Nada a ver com o país de hoje e, muito menos, com o Brasil de dom João, que teve em comum com o momento atual, além de uma liberdade comercial obstada pela insuficiência da rede de transporte terrestre e marítima, a predominância de um sistema político algo frouxo, no qual as trocas de favores eram praticadas de maneira mais ou menos aberta. O período de dom João se tornou um espelho perfeito – senão o único – para que o país de agora veja as próprias qualidades e defeitos, se console, respire fundo e siga adiante.
"Na verdade, a experiência da abertura dos portos devia levar os brasileiros a analisar o que realmente ganharam com a abertura comercial da década de 1990", pondera o economista Adriano Biava, professor da Faculdade de Economia, Administração e Contabilidade da Universidade de São Paulo (FEA-USP). "É claro que o Brasil não poderia ter ficado de fora da globalização econômica, nenhum país conseguiu isso. Mas a maneira como nela se inseriu poderia, sim, ser objeto de uma ampla discussão."
Para Biava, talvez o único ponto realmente comum entre o ato de dom João em 1808 e a abertura comercial da década de 1990 seja, além da inserção mais profunda do país no mercado mundial – que forçou o Brasil, nos dois períodos, a ser mais produtivo e competitivo –, o prejuízo que as duas medidas acarretaram para a indústria nacional.
"Em 1808, o espaço dado para as mercadorias estrangeiras, principalmente inglesas, atrasou em várias décadas a industrialização do país", lembra Biava. "Hoje, o que se vê é a desmontagem de setores industriais inteiros, como o têxtil, por causa das importações tanto de máquinas como de produtos finais. Estamos voltando a ser exportadores apenas de grãos e de minérios, que no fundo são somente terra com pequeníssimo valor adicionado", diz.
De fato, está havendo visível retração do espaço da indústria na economia brasileira. O setor, que era responsável por 37% do Produto Interno Bruto (PIB) nacional nos anos 1970, hoje responde por menos de 30%, dos quais apenas 18% advindos da indústria manufatureira.
Para Roberto Nicolsky, diretor-geral da Sociedade Brasileira Pró-Inovação Tecnológica (Protec), os dois processos de abertura, por serem pouco voltados ao desenvolvimento da indústria nacional, também trouxeram atraso na área de tecnologia. "Perdemos o bonde da Revolução Industrial no começo do século 19 e agora estamos sendo alijados da revolução tecnológica que varre o mundo, já que passamos a importar quase tudo de alto valor agregado que consumimos", adverte.
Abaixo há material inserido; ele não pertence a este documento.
(** [put]: copies [value] at the cursor; [None] is the panic of a slice out of
    range. *)
Definition put (value : bytes) (tc : bytes * Z) : option (bytes * Z) :=
  let '(target, cursor) := tc in
  let stop := cursor + blen value in
  if stop <=? blen target
  then Some (take (Z.to_nat cursor) target ++ value ++ drop (Z.to_nat stop) target, stop)
  else None.

Section auth.
Context `{Iroh, Hmac}.

Definition proof (config : ShareConfig) (role : bytes) (client server : EndpointId)
    (nonces : list bytes) : bytes :=
  hmac_sha256 (cfg_share_secret config)
    (bs "syncbox/auth/v1" ++ role ++ cfg_share_id config ++ ep_as_bytes client
     ++ ep_as_bytes server ++ concat nonces).

Definition client_proof (config : ShareConfig) (client server : EndpointId) (nonce : bytes)
    : bytes := proof config (bs "client") client server [nonce].

Definition server_proof (config : ShareConfig) (client server : EndpointId)
    (client_nonce server_nonce : bytes) : bytes :=
  proof config (bs "server") client server [client_nonce; server_nonce].

(** The final buffer, without its cursor. *)
Definition make_client_hello (config : ShareConfig) (client server : EndpointId)
    (nonce : bytes) : option bytes :=
  let output := (repeat nul (Z.to_nat CLIENT_HELLO_LENGTH), 0) in
  output ← put AUTH_MAGIC output;
  output ← put (u16_be PROTOCOL_VERSION) output;
  output ← put (cfg_share_id config) output;
  output ← put (ep_as_bytes client) output;
  output ← put nonce output;
  output ← put (client_proof config client server nonce) output;
  Some output.1.

Definition make_server_hello (config : ShareConfig) (client server : EndpointId)
    (client_nonce server_nonce : bytes) : option bytes :=
  let output := (repeat nul (Z.to_nat SERVER_HELLO_LENGTH), 0) in
  output ← put AUTH_MAGIC output;
  output ← put (u16_be PROTOCOL_VERSION) output;
  output ← put (cfg_share_id config) output;
  output ← put (ep_as_bytes server) output;
  output ← put client_nonce output;
  output ← put server_nonce output;
  output ← put (server_proof config client server client_nonce server_nonce) output;
  Some output.1.

Record ClientHello := {
  ch_share_id : bytes;
  ch_client_id : EndpointId;
  ch_nonce : bytes;
  ch_proof : bytes;
}.

Record ServerHello := {
  sh_share_id : bytes;
  sh_server_id : EndpointId;
  sh_client_nonce : bytes;
  sh_server_nonce : bytes;
  sh_proof : bytes;
}.

Local Notation auth_take := (cursor_take "sync authentication length overflow"
  "sync authentication is truncated").
Local Notation auth_take_app := (cursor_take_app "sync authentication length overflow"
  "sync authentication is truncated").

Definition read_hello_error : string := "unable to read sync authentication".
Definition magic_error : string := "invalid sync authentication magic".
Definition version_error : string := "unsupported sync protocol version".

Definition read_client_hello (recv : bytes) : result (ClientHello * bytes) :=
  '(bytes, recv) ← read_exact CLIENT_HELLO_LENGTH recv read_hello_error;
  '(magic, cursor) ← auth_take 4 bytes 0;
  bail_if (negb (bool_decide (magic = AUTH_MAGIC))) magic_error;;
  '(version, cursor) ← auth_take 2 bytes cursor;
  bail_if (negb (be_value version =? PROTOCOL_VERSION)) version_error;;
  '(share_id, cursor) ← auth_take 32 bytes cursor;
  '(client_bytes, cursor) ← auth_take 32 bytes cursor;
  client_id ← ok_or (ep_from_bytes client_bytes) "invalid sync client endpoint ID";
  '(nonce, cursor) ← auth_take 32 bytes cursor;
  '(proof, cursor) ← auth_take 32 bytes cursor;
  Ok ({| ch_share_id := share_id; ch_client_id := client_id; ch_nonce := nonce;
         ch_proof := proof |}, recv).

Definition read_server_hello (recv : bytes) : result (ServerHello * bytes) :=
  '(bytes, recv) ← read_exact SERVER_HELLO_LENGTH recv read_hello_error;
  '(magic, cursor) ← auth_take 4 bytes 0;
  bail_if (negb (bool_decide (magic = AUTH_MAGIC))) magic_error;;
  '(version, cursor) ← auth_take 2 bytes cursor;
  bail_if (negb (be_value version =? PROTOCOL_VERSION)) version_error;;
  '(share_id, cursor) ← auth_take 32 bytes cursor;
  '(server_bytes, cursor) ← auth_take 32 bytes cursor;
  server_id ← ok_or (ep_from_bytes server_bytes) "invalid sync server endpoint ID";
  '(client_nonce, cursor) ← auth_take 32 bytes cursor;
  '(server_nonce, cursor) ← auth_take 32 bytes cursor;
  '(proof, cursor) ← auth_take 32 bytes cursor;
  Ok ({| sh_share_id := share_id; sh_server_id := server_id; sh_client_nonce := client_nonce;
         sh_server_nonce := server_nonce; sh_proof := proof |}, recv).

Definition validate_client_hello (hello : ClientHello) (config : ShareConfig)
    (transport_client server : EndpointId) : result unit :=
  bail_if (negb (bool_decide (ch_share_id hello = cfg_share_id config))
           || negb (bool_decide (ch_client_id hello = transport_client)))
    "sync client authentication is not bound to its transport identity";;
  bail_if (negb (bool_decide
      (client_proof config (ch_client_id hello) server (ch_nonce hello) = ch_proof hello)))
    "sync client authentication failed".

Definition validate_server_hello (hello : ServerHello) (config : ShareConfig)
    (client transport_server : EndpointId) (expected_client_nonce : bytes) : result unit :=
  bail_if (negb (bool_decide (sh_share_id hello = cfg_share_id config))
           || negb (bool_decide (sh_server_id hello = transport_server))
           || negb (bool_decide (sh_client_nonce hello = expected_client_nonce)))
    "sync server authentication is not bound to its transport identity";;
  bail_if (negb (bool_decide
      (server_proof config client (sh_server_id hello) (sh_client_nonce hello)
         (sh_server_nonce hello) = sh_proof hello)))
    "sync server authentication failed".

(** ** Writing and reading a hello *)

(** Filling a buffer from left to right writes the concatenation. *)
Lemma put_app written room value :
  (length value ≤ length room)%nat →
  put value (written ++ room, blen written) =
    Some ((written ++ value) ++ drop (length value) room, blen (written ++ value)).
Proof.
  intros Hl. unfold put. rewrite !blen_app.
  rewrite (proj2 (Z.leb_le _ _)) by (unfold blen; lia).
  assert (Z.to_nat (blen written) = length written) as -> by (unfold blen; lia).
  assert (Z.to_nat (blen written + blen value) = length written + length value)%nat as ->
    by (unfold blen; lia).
  rewrite take_app_length, <-drop_drop, drop_app_length. by rewrite app_assoc.
Qed.

Lemma make_client_hello_eq config client server nonce :
  length (cfg_share_id config) = 32%nat → length nonce = 32%nat →
  make_client_hello config client server nonce =
    Some (AUTH_MAGIC ++ u16_be PROTOCOL_VERSION ++ cfg_share_id config ++ ep_as_bytes client
          ++ nonce ++ client_proof config client server nonce).
Proof.
  intros Hi Hn. unfold make_client_hello. set (room := repeat nul _).
  assert (Hroom : length room = 134%nat) by done. clearbody room.
  pose proof (length_ep_as_bytes client) as Hc. pose proof (length_u16_be PROTOCOL_VERSION) as Hv.
  assert (Hp : length (client_proof config client server nonce) = 32%nat)
    by apply length_hmac_sha256.
  set (pr := client_proof _ _ _ _) in *.
  change (room, 0) with ([] ++ room, blen (@nil byte)).
  repeat (rewrite put_app by (rewrite ?length_drop, ?Hroom; simpl; lia); cbn [mbind option_bind]).
  cbn [fst]. rewrite !drop_drop. f_equal. rewrite drop_ge, app_nil_r; [|simpl; lia].
  by rewrite <-!app_assoc.
Qed.

Lemma make_server_hello_eq config client server cn sn :
  length (cfg_share_id config) = 32%nat → length cn = 32%nat → length sn = 32%nat →
  make_server_hello config client server cn sn =
    Some (AUTH_MAGIC ++ u16_be PROTOCOL_VERSION ++ cfg_share_id config ++ ep_as_bytes server
          ++ cn ++ sn ++ server_proof config client server cn sn).
Proof.
  intros Hi Hn Hs. unfold make_server_hello. set (room := repeat nul _).
  assert (Hroom : length room = 166%nat) by done. clearbody room.
  pose proof (length_ep_as_bytes server) as Hc. pose proof (length_u16_be PROTOCOL_VERSION) as Hv.
  assert (Hp : length (server_proof config client server cn sn) = 32%nat)
    by apply length_hmac_sha256.
  set (pr := server_proof _ _ _ _ _) in *.
  change (room, 0) with ([] ++ room, blen (@nil byte)).
  repeat (rewrite put_app by (rewrite ?length_drop, ?Hroom; simpl; lia); cbn [mbind option_bind]).
  cbn [fst]. rewrite !drop_drop. f_equal. rewrite drop_ge, app_nil_r; [|simpl; lia].
  by rewrite <-!app_assoc.
Qed.

(** Reads the next field of the message at the cursor [Hc]. *)
Local Ltac take_field Hc Hmax :=
  match goal with
  | |- context [cursor_take _ _ ?n _ _] =>
      let E := fresh "E" in
      apply (auth_take_app _ _ n) in Hc as [E Hc];
        [rewrite E; clear E; cbn [mbind result_bind]|first [reflexivity|unfold blen; lia]|exact Hmax]
  end.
Ele faz questão de explicitar: o déficit comercial brasileiro na área eletroeletrônica saltou de US$ 8 bilhões em 2006 para projetados US$ 10 bilhões em 2007. O Brasil já quase nada produz nessa área. Os artigos farmacêuticos, que desde o final da 2ª Guerra Mundial (1939-45) foram quase sempre fabricados internamente, vêm também, atualmente, em boa parte de fora – o déficit comercial do setor é hoje de US$ 2 bilhões. As importações somavam apenas US$ 100 milhões há dez anos.
Já o déficit no setor de máquinas e equipamentos, de US$ 850 milhões em 2006, deverá alcançar US$ 2,5 bilhões em 2007. As indústrias brasileiras de bens de capital já perderam, de alguns anos para cá, 5% do mercado interno para os concorrentes estrangeiros, embora as exportações tenham parcialmente contrabalançado essa queda.
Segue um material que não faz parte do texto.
(* ===== verification/Scheduling.v ===== *)
(** * Peer scheduling (src/network/scheduling.rs)

    When a share is scanned, when a peer is tried again, and which of the due
    peers are tried.  Instants and durations are milliseconds. *)

From S2P Require Import Prelude Collections Bytes External Reference.

Definition SYNC_INTERVAL : Z := 5000.
Definition FULL_SCAN_INTERVAL : Z := 60000.
Definition IDLE_PEER_INTERVAL : Z := 30000.
Definition MAX_CONCURRENT_PEERS : Z := 2.

(** [Instant::saturating_duration_since]. *)
Definition elapsed_since (now last : Z) : Z := saturating_sub now last.

Definition scan_due (last_scan : option Z) (now : Z) (watching dirty : bool) : bool :=
  match last_scan with
  | None => true
  | Some last =>
      let elapsed := elapsed_since now last in
      (dirty && (SYNC_INTERVAL <=? elapsed))
      || ((if watching then FULL_SCAN_INTERVAL else SYNC_INTERVAL) <=? elapsed)
  end.

Record PeerSyncOutcome := { ps_pending_downloads : Z; ps_pending_updates : Z }.

Record SyncOutcome := {
  so_connected : bool;
  so_connected_peers : Z;
  so_pending_downloads : Z;
  so_pending_updates : Z;
  so_unsupported_items : Z;
}.

Record PeerSchedule := {
  sch_next_at : option Z;
  sch_last_attempted_generation : Z;
  sch_failures : Z;
  sch_last_outcome : option PeerSyncOutcome;
}.

Definition PeerSchedule_default : PeerSchedule := {|
  sch_next_at := None;
  sch_last_attempted_generation := 0;
  sch_failures := 0;
  sch_last_outcome := None;
|}.

Definition retry_now (s : PeerSchedule) : PeerSchedule := {|
  sch_next_at := None;
  sch_last_attempted_generation := sch_last_attempted_generation s;
  sch_failures := 0;
  sch_last_outcome := sch_last_outcome s;
|}.

Definition due (s : PeerSchedule) (now generation : Z) : bool :=
  negb (generation =? sch_last_attempted_generation s)
  || match sch_next_at s with None => true | Some at_ => at_ <=? now end.

(** The delay after a failed attempt; [jitter] is the random draw below 1000. *)
Definition backoff (failures jitter : Z) : Z :=
  Z.min (SYNC_INTERVAL * Z.shiftl 1 (Z.min failures 3) + jitter) IDLE_PEER_INTERVAL.

Definition after_attempt (s : PeerSchedule) (now generation jitter : Z)
    (outcome : option SyncOutcome) : PeerSchedule :=
  let last_outcome :=
    match outcome with
    | Some o =>
        if so_connected o
        then Some {| ps_pending_downloads := so_pending_downloads o;
                     ps_pending_updates := so_pending_updates o |}
        else None
    | None => None
    end in
  let failed :=
    (backoff (sch_failures s) jitter, saturating_add u32_max (sch_failures s) 1) in
  let '(delay, failures) :=
    match outcome with
    | Some o =>
        if so_connected o
        then (if (0 <? so_pending_downloads o) || (0 <? so_pending_updates o)
              then SYNC_INTERVAL else IDLE_PEER_INTERVAL, 0)
        else failed
    | None => failed
    end in
  {| sch_next_at := Some (now + delay);
     sch_last_attempted_generation := generation;
     sch_failures := failures;
     sch_last_outcome := last_outcome |}.

Inductive InitialSyncStatus := InitialComplete | InitialPending | InitialOffline.

Definition initial_sync_status (o : SyncOutcome) : InitialSyncStatus :=
  if negb (so_connected o) then InitialOffline
  else if (so_pending_downloads o =? 0) && (so_pending_updates o =? 0)
          && (so_unsupported_items o =? 0)
  then InitialComplete else InitialPending.

Section peers.
Context `{Iroh}.
Implicit Types (schedules : gmap EndpointId PeerSchedule) (peer : EndpointId).

Definition SyncOutcome_default : SyncOutcome := {|
  so_connected := false; so_connected_peers := 0; so_pending_downloads := 0;
  so_pending_updates := 0; so_unsupported_items := 0 |}.

Definition summarize_step (summary : SyncOutcome) (o : PeerSyncOutcome) : SyncOutcome := {|
  so_connected := true;
  so_connected_peers := saturating_add u64_max (so_connected_peers summary) 1;
  so_pending_downloads :=
    saturating_add u64_max (so_pending_downloads summary) (ps_pending_downloads o);
  so_pending_updates :=
    saturating_add u64_max (so_pending_updates summary) (ps_pending_updates o);
  so_unsupported_items := so_unsupported_items summary;
|}.

(** The loop over the values of the map, in the order [values] gives. *)
Definition summarize_values (values : list PeerSchedule) : SyncOutcome :=
  foldl summarize_step SyncOutcome_default (omap sch_last_outcome values).

Definition summarize_peer_outcomes schedules : SyncOutcome :=
  summarize_values (map snd (map_to_list schedules)).

(** [schedules.get(&peer).is_none_or(|s| s.due(now, generation))]. *)
Definition peer_due schedules (now generation : Z) peer : bool :=
  match schedules !! peer with None => true | Some s => due s now generation end.

Definition peer_next_at schedules peer : option Z := schedules !! peer ≫= sch_next_at.

(** One of the four slots that hold the peers selected so far. *)
Definition slot : Type := option (option Z * EndpointId).

(** [entry.is_none_or(|(at, _)| next_at < at)]. *)
Definition slot_after (next_at : option Z) (entry : slot) : bool :=
  match entry with None => true | Some (at_, _) => ltb next_at at_ end.

Fixpoint position_where {A} (f : A → bool) (l : list A) : option nat :=
  match l with
  | [] => None
  | x :: l' => if f x then Some 0%nat else S <$> position_where f l'
  end.

(** [slice::rotate_right(1)]. *)
Definition rotate_right {A} (l : list A) : list A :=
  match last l with Some x => x :: removelast l | None => [] end.

Definition select_step schedules (now generation : Z) (selected : list slot) peer
    : list slot :=
  if negb (peer_due schedules now generation peer) then selected
  else
    let next_at := peer_next_at schedules peer in
    match position_where (slot_after next_at) selected with
    | Some position =>
        let rotated := take position selected ++ rotate_right (drop position selected) in
        <[position := Some (next_at, peer)]> rotated
    | None => selected
    end.

Definition select_due_peers (candidates : list EndpointId) schedules (now generation : Z)
    : list EndpointId :=
  if blen candidates <=? 1
  then List.filter (peer_due schedules now generation) candidates
  else
    let selected :=
      foldl (select_step schedules now generation) (repeat None 4) candidates in
    map snd (omap id selected).

(** ** Selection is a bounded stable sort *)

(** [n] slots that hold [l]. *)
Definition slots (n : nat) (l : list (option Z * EndpointId)) : list slot :=
  map Some l ++ repeat None (n - length l).

Definition insert_slot (x : option Z * EndpointId) (selected : list slot) : list slot :=
  match position_where (slot_after x.1) selected with
  | Some position =>
      <[position := Some x]> (take position selected ++ rotate_right (drop position selected))
  | None => selected
  end.

Lemma insert_slot_cons x e l :
  insert_slot x (e :: l) =
    if slot_after x.1 e then Some x :: removelast (e :: l) else e :: insert_slot x l.
Proof.
  unfold insert_slot; simpl position_where. destruct (slot_after x.1 e); simpl.
  - unfold rotate_right. destruct (last (e :: l)) as [y|] eqn:El; [done|].
    by apply last_None in El.
  - by destruct (position_where _ l).
Qed.

Lemma slots_nil n : slots n [] = repeat None n.
Proof. unfold slots; simpl. by rewrite Nat.sub_0_r. Qed.

Lemma removelast_slots n l :
  (length l ≤ S n)%nat → removelast (slots (S n) l) = slots n (take n l).
Proof.
  revert n. induction l as [|x l IH]; intros n Hl.
  - rewrite take_nil. unfold slots; simpl. rewrite Nat.sub_0_r.
    clear Hl. induction n as [|n IH]; [done|]. simpl in *. by rewrite IH.
  - destruct n as [|n].
    + destruct l; [done|simpl in Hl; lia].
    + change (slots (S (S n)) (x :: l)) with (Some x :: slots (S n) l).
      change (slots (S n) (take (S n) (x :: l))) with (Some x :: slots n (take n l)).
      rewrite <-IH by (simpl in Hl; lia).
      assert (slots (S n) l ≠ []).
      { unfold slots. simpl in Hl. destruct l; simpl; [by destruct n|done]. }
      by destruct (slots (S n) l).
Qed.

Lemma insert_slots x n l :
  (length l ≤ n)%nat → insert_slot x (slots n l) = slots n (take n (insert_after fst x l)).
Proof.
  revert n. induction l as [|y l IH]; intros [|n] Hl; try (simpl in Hl; lia).
  - done.
  - pose proof (removelast_slots n [] Hl) as Hr. rewrite take_nil in Hr.
    rewrite !slots_nil in *. simpl repeat in *. rewrite insert_slot_cons. cbn [slot_after].
    etrans; [exact (f_equal (cons (Some x)) Hr)|]. unfold slots. simpl. by rewrite take_nil, Nat.sub_0_r.
  - change (slots (S n) (y :: l)) with (Some y :: slots n l). rewrite insert_slot_cons.
    destruct y as [at_ q]; cbn [insert_after slot_after fst].
    change ((at_, q).1) with at_. destruct (ltb x.1 at_); cbn [take].
    + change (Some (at_, q) :: slots n l) with (slots (S n) ((at_, q) :: l)).
      by rewrite removelast_slots by done.
    + rewrite IH by (simpl in Hl; lia). done.
Qed.

Lemma take_insert_after n x (l : list (option Z * EndpointId)) :
  take n (insert_after fst x (take n l)) = take n (insert_after fst x l).
Proof.
  revert n. induction l as [|y l IH]; intros [|n]; simpl; try done.
  destruct (ltb x.1 y.1); simpl; [|by rewrite IH]. f_equal.
  destruct n; simpl; [done|]. f_equal. rewrite take_take. f_equal. lia.
Qed.

Lemma select_fold schedules now generation ps l :
  foldl (select_step schedules now generation) (slots 4 (take 4 (sort_by fst l))) ps =
  slots 4 (take 4 (sort_by fst (l ++
    map (λ p, (peer_next_at schedules p, p))
      (List.filter (peer_due schedules now generation) ps)))).
Proof.
  revert l. induction ps as [|p ps IH]; intros l; simpl; [by rewrite app_nil_r|].
  unfold select_step at 2. destruct (peer_due schedules now generation p) eqn:Ed; simpl; [|apply IH].
  pose proof (insert_slots (peer_next_at schedules p, p) 4 (take 4 (sort_by fst l))) as Hi.
  unfold insert_slot in Hi; simpl fst in Hi. rewrite Hi by (rewrite length_take; lia).
  rewrite take_insert_after, <-sort_by_snoc, IH. by rewrite <-app_assoc.
Qed.

Lemma omap_slots n l : omap id (slots n l) = l.
Proof.
  unfold slots. generalize (n - length l)%nat as k. intros k.
  induction l as [|x l IH]; [by induction k|]. exact (f_equal (cons x) IH).
Qed.

Lemma select_due_peers_sorted (candidates : list EndpointId) schedules
    (now generation : Z) :
  select_due_peers candidates schedules now generation =
  take 4 (sort_by (peer_next_at schedules)
            (List.filter (peer_due schedules now generation) candidates)).
Proof.
  unfold select_due_peers. destruct (Z.leb_spec (blen candidates) 1) as [Hl|Hl].
  - destruct candidates as [|p [|q l]]; [done| |unfold blen in Hl; simpl in Hl; lia].
    simpl. by destruct (peer_due schedules now generation p).
  - pose proof (select_fold schedules now generation candidates []) as Hf.
    change (slots 4 (take 4 (sort_by fst []))) with (repeat (@None (option Z * EndpointId)) 4) in Hf.
    unfold slot in *. rewrite Hf, omap_slots, app_nil_l, sort_by_map. cbn [fst].
    rewrite <-firstn_map, map_map. simpl. by rewrite map_id.
Qed.

(** ** Properties *)

(** The peers to try are the first four of the due candidates in the order
    of their next attempt, those never tried first, ties in the order of the
    candidates: the four rotating slots are a bounded stable sort. *)
Lemma select_due_peers_spec (candidates : list EndpointId) schedules
    (now generation : Z) :
  select_due_peers candidates schedules now generation =
  take 4 (sort_by (peer_next_at schedules)
            (List.filter (peer_due schedules now generation) candidates)).
Proof. apply select_due_peers_sorted. Qed.
End peers.

(** After an attempt a peer is due again, for the same local generation,
    exactly when a delay between 5 and 30 seconds has passed: 30 seconds when the
    peer was reached and nothing is pending, 5 when something is, and after
    failures a delay that grows from 5 seconds to the cap; a new generation makes
    it due at once, and the failure count stays a 32-bit number. *)
Lemma after_attempt_schedules (s : PeerSchedule) (now generation jitter : Z)
    (outcome : option SyncOutcome)
    (Hj : 0 ≤ jitter < 1000) (Hf : is_u32 (sch_failures s)) :
  let s' := after_attempt s now generation jitter outcome in
  ∃ delay, SYNC_INTERVAL ≤ delay ≤ IDLE_PEER_INTERVAL ∧ is_u32 (sch_failures s') ∧
    (∀ t, due s' t generation = true ↔ now + delay ≤ t) ∧
    (∀ t g, g ≠ generation → due s' t g = true) ∧
    (∀ o, outcome = Some o → so_connected o = true →
       sch_failures s' = 0 ∧
       (delay = IDLE_PEER_INTERVAL ↔
        so_pending_downloads o ≤ 0 ∧ so_pending_updates o ≤ 0)) ∧
    (from_option so_connected false outcome = false →
       delay = backoff (sch_failures s) jitter ∧
       sch_failures s' = Z.min u32_max (sch_failures s + 1)).
Proof.
  assert (Hb : SYNC_INTERVAL ≤ backoff (sch_failures s) jitter ≤ IDLE_PEER_INTERVAL).
  { unfold backoff, SYNC_INTERVAL, IDLE_PEER_INTERVAL. u_unfold.
    assert (1 ≤ Z.shiftl 1 (Z.min (sch_failures s) 3)).
    { rewrite Z.shiftl_1_l. pose proof (Z.pow_pos_nonneg 2 (Z.min (sch_failures s) 3)). lia. }
    lia. }
  assert (Hdue : ∀ s d, sch_next_at s = Some (now + d) →
    sch_last_attempted_generation s = generation →
    (∀ t, due s t generation = true ↔ now + d ≤ t) ∧ (∀ t g, g ≠ generation → due s t g = true)).
  { intros s0 d Hn Hg. unfold due. rewrite Hn, Hg. split.
    - intros t. rewrite Z.eqb_refl; simpl. apply Z.leb_le.
    - intros t g Hne. by rewrite (proj2 (Z.eqb_neq _ _)). }
  assert (Hu : is_u32 (saturating_add u32_max (sch_failures s) 1))
    by (unfold saturating_add; u_unfold; lia).
  intros s'. unfold after_attempt in s'.
  destruct outcome as [o|]; [destruct (so_connected o) eqn:Ec|]; simpl in s'.
  - exists (if (0 <? so_pending_downloads o) || (0 <? so_pending_updates o)
            then SYNC_INTERVAL else IDLE_PEER_INTERVAL).
    destruct (Hdue s' _ eq_refl eq_refl) as [Hd1 Hd2].
    split; [by destruct (_ || _)|]. split; [done|]. split_and!; [done|done| |].
    + intros o' [= <-] _. split; [done|].
      destruct (Z.ltb_spec 0 (so_pending_downloads o)), (Z.ltb_spec 0 (so_pending_updates o));
        simpl; unfold SYNC_INTERVAL, IDLE_PEER_INTERVAL; lia.
    + simpl. congruence.
  - exists (backoff (sch_failures s) jitter). destruct (Hdue s' _ eq_refl eq_refl) as [Hd1 Hd2].
    split; [done|]. split; [done|]. split_and!; [done|done|congruence|done].
  - exists (backoff (sch_failures s) jitter). destruct (Hdue s' _ eq_refl eq_refl) as [Hd1 Hd2].
    split; [done|]. split; [done|]. split_and!; [done|done|congruence|done].
Qed.

(** *** Witnesses *)

Lemma after_attempt_schedules_witness :
  let s' := after_attempt PeerSchedule_default 100 3 250 None in
  ∃ delay, SYNC_INTERVAL ≤ delay ≤ IDLE_PEER_INTERVAL ∧ is_u32 (sch_failures s') ∧
    (∀ t, due s' t 3 = true ↔ 100 + delay ≤ t) ∧
    (∀ t g, g ≠ 3 → due s' t g = true) ∧
    (∀ o, None = Some o → so_connected o = true →
       sch_failures s' = 0 ∧
       (delay = IDLE_PEER_INTERVAL ↔
        so_pending_downloads o ≤ 0 ∧ so_pending_updates o ≤ 0)) ∧
    (from_option so_connected false None = false →
       delay = backoff 0 250 ∧ sch_failures s' = Z.min u32_max (0 + 1)).
Proof.
  apply (after_attempt_schedules PeerSchedule_default 100 3 250 None); [lia|].
  u_unfold; simpl; lia.
Defined.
"O ideal seria que nos mantivéssemos abertos, mas passássemos a investir cada vez mais em tecnologia, e também no fortalecimento da indústria nacional", afirma Nicolsky. "Para qualquer país, uma abertura comercial só é interessante se o torna competitivo e tecnologicamente independente. Seria ótimo se aproveitássemos as comemorações dos 200 anos da abertura dos portos para rediscutir essa questão."
A reconstituição do império no Brasil
É provável que a herança deixada por dom João seja não apenas elogiada, mas também colocada na balança no transcorrer de 2008, e que a visão oficial que predomina no Brasil sobre o papel político do regente no processo de independência – assim como no próprio despertar econômico do país, que então saiu da condição de colônia sem direito de comerciar com outros países além da metrópole, e até de possuir uma mísera indústria – seja matizada com tons um pouco mais críticos.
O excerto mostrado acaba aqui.